Identification and Characterization of D-Amino Acid Aminotransferase Mutants Using Oxidase-coupled Assays

Abstract

D-amino acid aminotransferase (DAAT) is a pyridoxal-dependent enzyme that catalyzes the formation of a variety of D-amino acids, making it an attractive biocatalyst for the production of enantiopure D-amino acids. To bolster its biocatalytic applicability, improved variants displaying increased activity towards non-native substrates are desired.
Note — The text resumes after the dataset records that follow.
Lemma add_cache_used :
  used_count ns (op_nodesize (st_op s)) b (incn s) = 0%nat /\
  (forall d da, st_caches s !! d = Some da ->
    used_count ns (op_nodesize (st_op s)) (c_pool da) (incn s) = nused s (c_pool da)).
Proof.
  split.
  - unfold used_count. rewrite filter_none; [done|].
    intros i Hi%elem_of_seq. unfold node_used. rewrite add_cache_ns, decide_True; [done|].
    apply elem_of_new_addrs. exists i. split; [lia|done].
  - intros d da Hda. apply used_count_ext. intros i Hi. unfold node_used.
    rewrite add_cache_ns, decide_False; [done|].
    intros ?%new_addrs_block. by destruct (Hnew d da Hda) as (_ & _ & ? & _).
Qed.

Lemma add_cache_caches_wf : caches_wf add_cache_st.
Proof.
  pose proof add_cache_none as Hnone. destruct add_cache_used as [Hu1 Hu2].
  destruct (wf_caches _ Hw) as [H1 H2 H3 H4 H5]. constructor; simpl.
  - apply NoDup_cons. split; [|done]. rewrite H2, Hnone. by intros [].
  - intros d. rewrite elem_of_cons, H2, lookup_insert_is_Some'. naive_solver.
  - intros d da. rewrite lookup_insert_Some. change (incn add_cache_st) with (incn s).
    intros [[<- <-]|[Hd Hda]]; simpl; [by rewrite Hu1|].
    destruct (H3 d da Hda) as (? & ? & Hu). by rewrite (Hu2 d da).
  - intros d da. rewrite lookup_insert_Some. intros [[<- <-]|[Hd Hda]]; simpl; [done|by eapply H4].
  - intros d1 d2 da1 da2. rewrite !lookup_insert_Some. intros [[<- <-]|[Hd Hda]] [[<- <-]|[Hd' Hda']]; simpl.
    + done.
    + destruct (Hnew _ _ Hda') as (? & ? & ? & ?). split; congruence.
    + destruct (Hnew _ _ Hda) as (? & ? & ? & ?). split; congruence.
    + by eapply H5.
Qed.
Definition hash_alloc {D} (a : allocator) (now size : Z) (cmp : option (D -> D -> Z)) (need_lock : bool)
    : res (allocator * option (positive * positive * hash_t ObjPool.pool_st (positive * Z) D)) :=
  match cmp with
  | None => Ok (a, None)
  | Some cmp =>
      if size <? 1 then Ok (a, None) else
      let (r, a) := malloc a in
      match r with
      | None => Ok (a, None)
      | Some hb =>
          do (a, p) <- ObjPool.objpool_alloc a now sizeof_hash_item_t 500 false;
          match p with
          | None => do a <- mfree a hb; Ok (a, None)
          | Some p =>
              do nentry <- hash_choose_size size;
              let (r, a) := malloc (ObjPool.st_al p) in
              let p := ObjPool.set_al p a in
              match r with
              | None =>
                  do a <- ObjPool.objpool_free p;
                  do a <- mfree a hb; Ok (a, None)
              | Some eb =>
                  Ok (a, Some (hb, eb,
                    {| h_pool := p; h_entries := replicate (Z.to_nat nentry) [];
                       h_data := ∅; h_nentry := nentry; h_cmp_func := cmp; h_size := 0;
                       h_stat := {| nconflict := 0; nfind_failed := 0; nfind_success := 0 |};
                       h_need_lock := need_lock; h_locked := false |}))
              end
          end
      end
  end.

(** [hb] and [eb] are the blocks of the table and of its entry array; the
    result lists the calls of [free_func] and the allocator afterwards. *)
Definition hash_free {D} (hb eb : positive) (h : hash_t ObjPool.pool_st (positive * Z) D) (has_free : bool)
    : res (Z * list D * option allocator) :=
  match hh_lock h with
  | None => Ok (-1, [], None)
  | Some h =>
      do ds <- (if has_free then free_entries h 0 (Z.to_nat (h_nentry h)) else Ok []);
      do a <- ObjPool.objpool_free (h_pool h);
      do a <- mfree a eb;
      do a <- mfree a hb;
      Ok (0, ds, Some a)
  end.

(** ** The simple hash table of shash.h *)
Section SHash.
Context {P obj : Type} `{Countable obj} `{!ObjPoolSpec P obj} {D : Type} `{EqDecision D}.

Record shash_bucket_t : Type := { sb_list : list obj; sb_size : Z }.

Record shash_t : Type := {
  sh_buckets : list shash_bucket_t; sh_nbucket : Z; sh_itempool : P; sh_data : gmap obj D;
  sh_size : Z; sh_cmp_func : D -> D -> Z; sh_free_func : bool }.

Definition sh_set (h : shash_t) (bs : list shash_bucket_t) (p : P) (m : gmap obj D) (sz : Z) : shash_t :=
  {| sh_buckets := bs; sh_nbucket := sh_nbucket h; sh_itempool := p; sh_data := m;
     sh_size := sz; sh_cmp_func := sh_cmp_func h; sh_free_func := sh_free_func h |}.

Definition shash_index (h : shash_t) (hval : Z) : res Z :=
  if sh_nbucket h =? 0 then Fault DivByZero else Ok (hval mod sh_nbucket h).

(** The duplicate check: the same pointer or an equal object. *)
Fixpoint shash_dup (h : shash_t) (d : D) (items : list obj) : res bool :=
  match items with
  | [] => Ok false
  | it :: items =>
      do x <- deref (sh_data h !! it);
      if bool_decide (x = d) || (sh_cmp_func h x d =? 0) then Ok true else shash_dup h d items
  end.

Definition shash_add (h : option shash_t) (d : option D) (hval : Z) (check : bool)
    : res (option shash_t * Z) :=
  match h, d with
  | Some h, Some d =>
      do hval <- shash_index h hval;
      do b <- arr_get (sh_buckets h) hval;
      do dup <- (if check then shash_dup h d (sb_list b) else Ok false);
      if dup : bool then Ok (Some h, -1) else
      do (p, r) <- pool_get (sh_itempool h);
      match r with
      | None => Ok (Some (sh_set h (sh_buckets h) p (sh_data h) (sh_size h)), -1)
      | Some it =>
          do bs <- arr_set (sh_buckets h) hval
                     {| sb_list := sb_list b ++ [it]; sb_size := u32 (sb_size b + 1) |};
          Ok (Some (sh_set h bs p (<[it := d]> (sh_data h)) (u32 (sh_size h + 1))), 0)
      end
  | _, _ => Ok (h, -1)
  end.

(** The first item of a bucket that compares equal, with its position. *)
Fixpoint shash_loop (h : shash_t) (d : D) (items : list obj) (k : nat) : res (option (nat * obj * D)) :=
  match items with
  | [] => Ok None
  | it :: items =>
      do x <- deref (sh_data h !! it);
      if sh_cmp_func h x d =? 0 then Ok (Some (k, it, x)) else shash_loop h d items (S k)
  end.

(** Neither [size] counter is touched. *)
Definition shash_del (h : option shash_t) (d : option D) (hval : Z) : res (option shash_t * option D) :=
  match h, d with
  | Some h, Some d =>
      do hval <- shash_index h hval;
      do b <- arr_get (sh_buckets h) hval;
      do r <- shash_loop h d (sb_list b) 0;
      match r with
      | None => Ok (Some h, None)
      | Some (k, it, x) =>
          do bs <- arr_set (sh_buckets h) hval
                     {| sb_list := delete k (sb_list b); sb_size := sb_size b |};
          do (p, _) <- pool_put (sh_itempool h) it;
          Ok (Some (sh_set h bs p (delete it (sh_data h)) (sh_size h)), Some x)
      end
  | _, _ => Ok (h, None)
  end.
(** Unlinking the [k]-th item of an entry and returning it to the pool. *)
Lemma hash_del_item_spec h i e k it :
  hash_core h -> h_entries h !! i = Some e -> e !! k = Some it ->
  exists p, pool_put (h_pool h) it = Ok (p, 0) /\
    let h' := h_set_items h p (<[i := delete k e]> (h_entries h)) (delete it (h_data h)) (u32 (h_size h - 1)) in
    hash_core h' /\ contents h' = <[i := delete k (datas (h_data h) e)]> (contents h).
Proof.
  intros Hc He Hk. pose proof Hc as [H1 H2 H3 H4 H5 H6 H7].
  destruct (concat_split _ _ _ He) as [Hcc Hcc'].
  assert (Hit : it ∈ concat (h_entries h)) by (rewrite Hcc; apply list_elem_of_lookup_2 in Hk; set_solver).
  destruct (pool_put_law (h_pool h) it H1) as (p & Hput & Hp & Hl).
  { rewrite H6. by apply elem_of_list_to_set. }
  exists p. split; [done|]. cbv zeta.
  pose proof H4 as Hnd. rewrite Hcc in Hnd. apply NoDup_app in Hnd as (N1 & N2 & (N3 & N4 & N5)%NoDup_app).
  pose proof (delete_Permutation e k it Hk) as Hperm.
  assert (Hde : forall x, x ∈ delete k e <-> x ∈ e /\ x <> it).
  { intros x. rewrite Hperm in N3. apply NoDup_cons in N3 as [Hni _].
    assert (x ∈ e <-> x = it \/ x ∈ delete k e) by (rewrite Hperm at 1; apply elem_of_cons).
    split; [|tauto]. intros Hx. split; [tauto|]. intros ->. done. }
  assert (Hdel : forall x, x <> it -> delete it (h_data h) !! x = h_data h !! x).
  { intros x Hx. by rewrite lookup_delete_ne. }
  split.
  - replace (h_size h - 1) with (h_size h + (Z.of_nat (length (delete k e)) - Z.of_nat (length e)))
      by (rewrite Hperm at 2; simpl; lia).
    apply hash_core_update; [done|done|done| | | | |].
    + rewrite Hperm in N3. by apply NoDup_cons in N3 as [_ ?].
    + intros x [? _]%Hde. by left.
    + intros x [Hx Hne]%Hde. rewrite Hdel by done. apply H5. rewrite Hcc. set_solver.
    + intros x Hx Hne. apply Hdel. intros ->. apply Hne. by eapply list_elem_of_lookup_2.
    + rewrite Hl, H6, Hcc, Hcc'. apply set_eq. intros x.
      rewrite elem_of_difference, not_elem_of_singleton, !elem_of_list_to_set, !elem_of_app, Hde.
      apply list_elem_of_lookup_2 in Hk. split; [naive_solver|].
      intros [Hx|[Hx|Hx]]; [|naive_solver|]; (split; [naive_solver|]); intros ->.
      * apply (N2 it Hx). set_solver.
      * by apply (N4 it).
  - unfold contents. simpl. rewrite (view_ext (h_data h)).
    + rewrite view_insert, datas_delete; [done|]. intros x Hx. apply H5. rewrite Hcc. set_solver.
    + intros x. rewrite Hcc', !elem_of_app, Hde. intros Hx. apply Hdel. intros ->.
      apply list_elem_of_lookup_2 in Hk.
      destruct Hx as [Hx|[[_ ?]|Hx]]; [apply (N2 it Hx); set_solver|done|by apply (N4 it)].
Qed.

Lemma arr_set_entry {A} (l : list A) i e x :
  l !! i = Some e -> arr_set l (Z.of_nat i) x = Ok (<[i := x]> l).
Proof.
  intros He. apply arr_set_Ok. rewrite Nat2Z.id. pose proof (lookup_lt_Some _ _ _ He). split; [lia|done].
Qed.

(** Each operation, under the lock, implements its abstract step. *)
Lemma run_hop_search h key v :
  hash_inv h ->
  exists h' r, run_hop h (HSearch key v) = Ok (Some h', r) /\ hash_inv h' /\
    hstep (h_cmp_func h) (pool_dry (h_pool h)) (contents h) (HSearch key v) r (contents h') /\ h_cmp_func h' = h_cmp_func h.
Proof.
  intros [Hc Hl]. destruct (hash_entry h key Hc) as (e & Ei & Eg & He & Hb & Hin). simpl. unfold hash_search.
  rewrite Ei. simpl. rewrite Eg. simpl. rewrite (hh_lock_unlocked h Hl). set (h1 := h_set_locked h (h_need_lock h)).
  destruct (search_loop_spec h1 v e 0 (h_stat h1)) as (r & st & -> & Hr); [intros; apply Hc; auto|].
  simpl. change (find_first _ _) with (hit (h_cmp_func h) v (datas (h_data h) e)) in Hr.
  assert (Hu : forall st', hash_inv (hh_unlock (h_set_stat h1 st')) /\
    contents (hh_unlock (h_set_stat h1 st')) = contents h /\ h_cmp_func (hh_unlock (h_set_stat h1 st')) = h_cmp_func h).
  { intros st'. exact (hh_unlock_inv h (h_set_stat h1 st') (hash_core_stat _ _ (hash_core_locked _ _ Hc))
      (conj eq_refl (conj eq_refl eq_refl))). }
  destruct (hit _ _ _) as [i|] eqn:Eh.
  - destruct Hr as (it & d & -> & _ & _ & Hd). destruct (Hu st) as (? & Hcont & ?).
    eexists _, _. split; [done|]. rewrite Hcont. split_and!; [done|by eapply hs_search_hit|done].
  - rewrite Hr. destruct (Hu (inc_failed st)) as (? & Hcont & ?).
    eexists _, _. split; [done|]. rewrite Hcont. split_and!; [done|by eapply hs_search_miss|done].
Qed.

Lemma run_hop_insert h key v :
  hash_inv h ->
  exists h' r, run_hop h (HInsert key v) = Ok (Some h', r) /\ hash_inv h' /\
    hstep (h_cmp_func h) (pool_dry (h_pool h)) (contents h) (HInsert key v) r (contents h') /\ h_cmp_func h' = h_cmp_func h.
Proof.
  intros [Hc Hl]. destruct (hash_entry h key Hc) as (e & Ei & Eg & He & Hb & Hin). simpl. unfold hash_insert.
  rewrite Ei. simpl. rewrite (hh_lock_unlocked h Hl). set (h1 := h_set_locked h (h_need_lock h)).
  destruct (hash_add_item_spec h1 (idx (contents h) key) e v) as (h2 & rc & -> & Hc2 & Hs2 & Hr);
    [by apply hash_core_locked|done|]. simpl.
  destruct (hh_unlock_inv h h2 Hc2 Hs2) as (Hi & Hcont & Hcmp). eexists _, _. split; [done|].
  split_and!; [done| |done]. rewrite Hcont. destruct Hr as [(-> & ? & ->)|(-> & ? & ->)]; [by constructor|by constructor].
Qed.

Lemma run_hop_insert_nodup h key v :
  hash_inv h ->
  exists h' r, run_hop h (HInsertNodup key v) = Ok (Some h', r) /\ hash_inv h' /\
    hstep (h_cmp_func h) (pool_dry (h_pool h)) (contents h) (HInsertNodup key v) r (contents h') /\ h_cmp_func h' = h_cmp_func h.
Proof.
  intros [Hc Hl]. destruct (hash_entry h key Hc) as (e & Ei & Eg & He & Hb & Hin). simpl.
  unfold hash_insert_nodup. rewrite Ei. simpl. rewrite Eg. simpl. rewrite (hh_lock_unlocked h Hl).
  set (h1 := h_set_locked h (h_need_lock h)).
  rewrite (dup_loop_spec h1) by (intros; apply Hc; auto). simpl.
  change (find_first _ _) with (hit (h_cmp_func h) v (datas (h_data h) e)). case_bool_decide as Hd.
  - destruct (hh_unlock_inv h h1) as (Hi & Hcont & Hcmp); [by apply hash_core_locked|done|].
    eexists _, _. split; [done|]. rewrite Hcont. split_and!; [done|by eapply hs_nodup_dup|done].
  - assert (Hn : hit (h_cmp_func h) v (datas (h_data h) e) = None).
    { destruct (hit _ _ _); [|done]. destruct Hd. by eexists. }
    destruct (hash_add_item_spec h1 (idx (contents h) key) e v) as (h2 & rc & -> & Hc2 & Hs2 & Hr);
      [by apply hash_core_locked|done|]. simpl.
    destruct (hh_unlock_inv h h2 Hc2 Hs2) as (Hi & Hcont & Hcmp). eexists _, _. split; [done|].
    split_and!; [done| |done]. rewrite Hcont.
    destruct Hr as [(-> & ? & ->)|(-> & ? & ->)]; [by eapply hs_nodup|by eapply hs_nodup_oom].
Qed.

Lemma run_hop_delete h key v :
  hash_inv h ->
  exists h' r, run_hop h (HDelete key v) = Ok (Some h', r) /\ hash_inv h' /\
    hstep (h_cmp_func h) (pool_dry (h_pool h)) (contents h) (HDelete key v) r (contents h') /\ h_cmp_func h' = h_cmp_func h.
Proof.
  intros [Hc Hl]. destruct (hash_entry h key Hc) as (e & Ei & Eg & He & Hb & Hin). simpl. unfold hash_delete.
  rewrite Ei. simpl. rewrite Eg. simpl. rewrite (hh_lock_unlocked h Hl). set (h1 := h_set_locked h (h_need_lock h)).
  destruct (search_loop_spec h1 v e 0 (h_stat h1)) as (r & st & -> & Hr); [intros; apply Hc; auto|].
  simpl. change (find_first _ _) with (hit (h_cmp_func h) v (datas (h_data h) e)) in Hr. destruct (hit _ _ _) as [i|] eqn:Eh.
  - destruct Hr as (it & d & -> & Hit & _ & Hd). rewrite (arr_set_entry _ _ e) by done. simpl.
    destruct (hash_del_item_spec h1 (idx (contents h) key) e i it) as (p & Ep & Hc2 & Hcont2);
      [by apply hash_core_locked|done|done|]. simpl in Ep, Hcont2. rewrite Ep. cbn [bind].
    match goal with |- context [Ok (Some (hh_unlock ?t), _)] => destruct (hh_unlock_inv h t) as (Hi & Hcont & Hcmp) end;
      [by apply hash_core_stat|done|]. eexists _, _. split; [done|]. rewrite Hcont.
    split_and!; [done| |done]. change (contents (h_set_stat ?x _)) with (contents x). rewrite Hcont2.
    by eapply hs_delete_hit.
  - rewrite Hr. destruct (hh_unlock_inv h (h_set_stat h1 (inc_failed st))) as (Hi & Hcont & Hcmp);
      [by apply hash_core_stat, hash_core_locked|done|].
    eexists _, _. split; [done|]. rewrite Hcont. split_and!; [done|by eapply hs_delete_miss|done].
Qed.

(** A run with the result of each operation and whether the item pool was dry
    before it. *)
Fixpoint run_hops h (os : list hop) : res (option (hash_t P obj D) * list (bool * hres)) :=
  match os with
  | [] => Ok (Some h, [])
  | o :: os =>
      let dry := pool_dry (h_pool h) in
      do (h, r) <- run_hop h o;
      match h with
      | None => Ok (None, [(dry, r)])
      | Some h => do (h, rs) <- run_hops h os; Ok (h, (dry, r) :: rs)
      end
  end.

Inductive hsteps (cmp : D -> D -> Z) : list (list D) -> list hop -> list (bool * hres) -> list (list D) -> Prop :=
  | hsteps_nil c : hsteps cmp c [] [] c
  | hsteps_cons c c1 c2 o os dry r rs :
      hstep cmp dry c o r c1 -> hsteps cmp c1 os rs c2 -> hsteps cmp c (o :: os) ((dry, r) :: rs) c2.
In this work, we first developed a high-throughput, colorimetric, continuous coupled enzyme assay for the screening of DAAT mutant libraries that is based on the use of D-amino acid oxidase (DAAO). In this assay, the D-amino acid product of DAAT is oxidized by DAAO with concomitant release of hydrogen peroxide, which is detected colorimetrically by the addition of horseradish peroxidase and o-dianisidine. Using this assay, we identified three DAAT mutants (V33D, V33G and V33Y) displaying altered substrate specificity via the screening of cell lysates in 96-well plates. More specifically, the V33G and V33Y mutants display a ≈3-fold increase in kcat/KM for the non-native acceptor phenylpyruvate over wild type. Furthermore, we developed a coupled enzyme assay for the activity of DAAT with almost any D-amino acid using D-aspartate oxidase (DDO) as a coupling enzyme. Using this assay, we measured the specific activity of wild-type DAAT and the V33D, V33G, and V33Y mutants with 16 D-amino acid substrates. We demonstrate that the V33D, V33G, and V33Y mutants are more active than wild type with the aromatic substrates D-phenylalanine and 3-methyl-D-phenylalanine, while V33D and V33G are more active than wild type with D-valine, a branched chain amino acid. We expect the assays developed herein and subsequent mutants discovered to serve as valuable tools in the further development of biocatalysts for the production of enantiopure D-amino acids.